Par Mathilde Rouxel, Nicolas Dot-Pouillard
Publié le 18/01/2017 • modifié le 21/04/2020 • Durée de lecture : 6 minutes

Nicolas Dot-Pouillard

Comment pourriez-vous définir le mouvement national aujourd’hui ?

Depuis 1993, quatre grands groupes s’imposent.
Le Fatah reste parmi les plus populaires face au Hamas, dans les Territoires occupés comme dans les diasporas. Le Fatah d’aujourd’hui n’est toutefois plus celui des années 1970. L’autorité nationale palestinienne, à laquelle il est lié, est devenue autocrate. Le Fatah a laissé de côté les idéaux tiers-mondistes ou révolutionnaires de l’époque au profit d’une forme de nationalisme conservateur, pour parler à un public majoritairement croyant. Le Fatah, malgré les idées reçues, n’est pas un parti laïc. Il ne propose pas d’inscrire la charia comme loi – en cela, ce n’est pas un parti islamiste – mais défend les valeurs de l’islam. C’est un parti conservateur.

Parmi les islamistes ou les islamo-nationalistes qui composent le deuxième groupe, on trouve des partis comme le Jihad islamique palestinien et le Hamas, qui se réclament tous deux de l’héritage de l’islam politique de type Frères musulmans (Hamas) ou de l’héritage de la révolution iranienne (Jihad islamique). Toutefois, s’ils se réclament de l’héritage islamique, l’idéal d’un État-nation palestinien prédomine toujours dans leurs programmes politiques et leurs convictions idéologiques. Ce sont des formations islamo-nationalistes. Le Hamas, d’ailleurs, est un parti bien davantage palestinien que panislamique : il est engagé dans des processus diplomatiques qui l’ont notamment incité à accepter l’invitation des Russes, en 2006, à se rendre à Moscou, alors même que ces derniers sévissaient en Tchétchénie. Partant d’une réflexion centrée sur les intérêts nationaux, il tente de tisser des liens diplomatiques avec tout le monde.

Le troisième groupe important est encore aujourd’hui la gauche palestinienne, qui, faiblissant, demeure malgré tout dans les élections la troisième force qui parvient à obtenir, par exemple, des sièges pour leurs députés : on parle ici du Front populaire, du Front démocratique, du Parti du Peuple (l’ancien Parti communiste) et de l’Initiative nationale palestinienne (al-Mubadara), dont le candidat, Mustapha Barghouti, a remporté 19% des voix en 2006 face à Mahmoud Abbas (Fatah). La gauche palestinienne ne présente pas un groupe uni (les différents partis se présentent indépendamment aux législatives). Elle se trouve principalement divisée sur ses options stratégiques : certains souhaitent un État sur les frontières de 1967, alors que d’autres se réclament de la Palestine de 1948, et des frontières mandataires. Mais cette gauche existe.

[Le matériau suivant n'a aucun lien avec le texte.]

(** [Game().run()]: [__init__] loads the high scores. *)
Definition run (file : option json) (frames : list Frame)
    (tape : list Z) : session :=
  run_loop (length frames) None (load_high_scores file) [] frames tape.

End Session.

(** ** Vocabulary for the score file *)

(** A value that an [int] can be compared with. *)
Definition number (entry : json) : bool :=
  match entry with
  | JInt _ | JBool _ | JFloat _ => true
  | _ => false
  end.

(** High scores that [game_over] can use in each of the three modes: a
    dictionary with a number under each of the three keys. *)
Definition mode_scores (high_scores : json) : Prop :=
  ∃ m, high_scores = JObject m
       ∧ ∀ key, key ∈ ["classic"; "ai_battle"; "obstacle"] →
                ∃ entry, m !! key = Some entry ∧ number entry = true.

(** * Proofs *)

Set Warnings "-clear-no-such-hyp".

(** ** Routes and their keys *)

Lemma index_range (d : Direction) : 0 ≤ index d ≤ 3.
Proof. destruct d; cbn; lia. Qed.

Lemma index_inj (d e : Direction) : index d = index e → d = e.
Proof. by destruct d, e. Qed.

Lemma key_from_snoc (k : Z) (ds : list Direction) (d : Direction) :
  key_from k (ds ++ [d]) = 4 * key_from k ds + index d.
Proof. unfold key_from. by rewrite foldl_app. Qed.

Lemma key_snoc (ds : list Direction) (d : Direction) :
  key (ds ++ [d]) = 4 * key ds + index d.
Proof. apply key_from_snoc. Qed.

Lemma key_from_bounds (ds : list Direction) (k : Z) :
  k * 4 ^ Z.of_nat (length ds) ≤ key_from k ds
  < (k + 1) * 4 ^ Z.of_nat (length ds).
Proof.
  revert k. induction ds as [|d ds IH]; intros k.
  - cbn. lia.
  - change (key_from k (d :: ds)) with (key_from (4 * k + index d) ds).
    specialize (IH (4 * k + index d)).
    rewrite length_cons, Nat2Z.inj_succ, Z.pow_succ_r by lia.
    pose proof (index_range d).
    assert (0 < 4 ^ Z.of_nat (length ds)) by (apply Z.pow_pos_nonneg; lia).
    nia.
Qed.

Lemma key_pos (ds : list Direction) : 1 ≤ key ds.
Proof.
  pose proof (key_from_bounds ds 1).
  assert (0 < 4 ^ Z.of_nat (length ds)) by (apply Z.pow_pos_nonneg; lia).
  unfold key. lia.
Qed.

La quatrième force politique qui se distingue dans le mouvement palestinien est celle des partis nationalistes et nationalistes arabes proches de Damas. Il est important de souligner que ces partis ne sont pas que des créations ex nihilo de Damas. Certes, en Syrie, ils font office de supplétifs militaires du régime syrien. Mais ils peuvent avoir parfois une certaine assise populaire. Ils ont, par exemple, des ONG et une certaine base parmi les populations, particulièrement le Front Populaire-Commandement Général de Ahmed Gibril, que l’on retrouve en Syrie aux côtés du régime, ou d’autres forces palestiniennes pro-Assad comme les Comités populaires de Khaled Abdel Majid. Le Commandement général, au Liban, préserve une certaine implantation dans les camps de réfugiés, notamment à Bourj al-Brajneh, dans la banlieue de Beyrouth.

En dehors du mouvement national, on trouve également de nouveaux mouvements salafistes et jihadistes, qui s’opposent à ces forces en présence. L’État islamique avait lancé un communiqué contre le Hamas et n’hésite pas à poser des bombes contre le Hamas ou le Jihad islamique dans la bande de Gaza. Ils s’inscrivent en effet dans l’univers de pensée national et nationaliste auquel s’oppose l’idée de restauration du califat islamique.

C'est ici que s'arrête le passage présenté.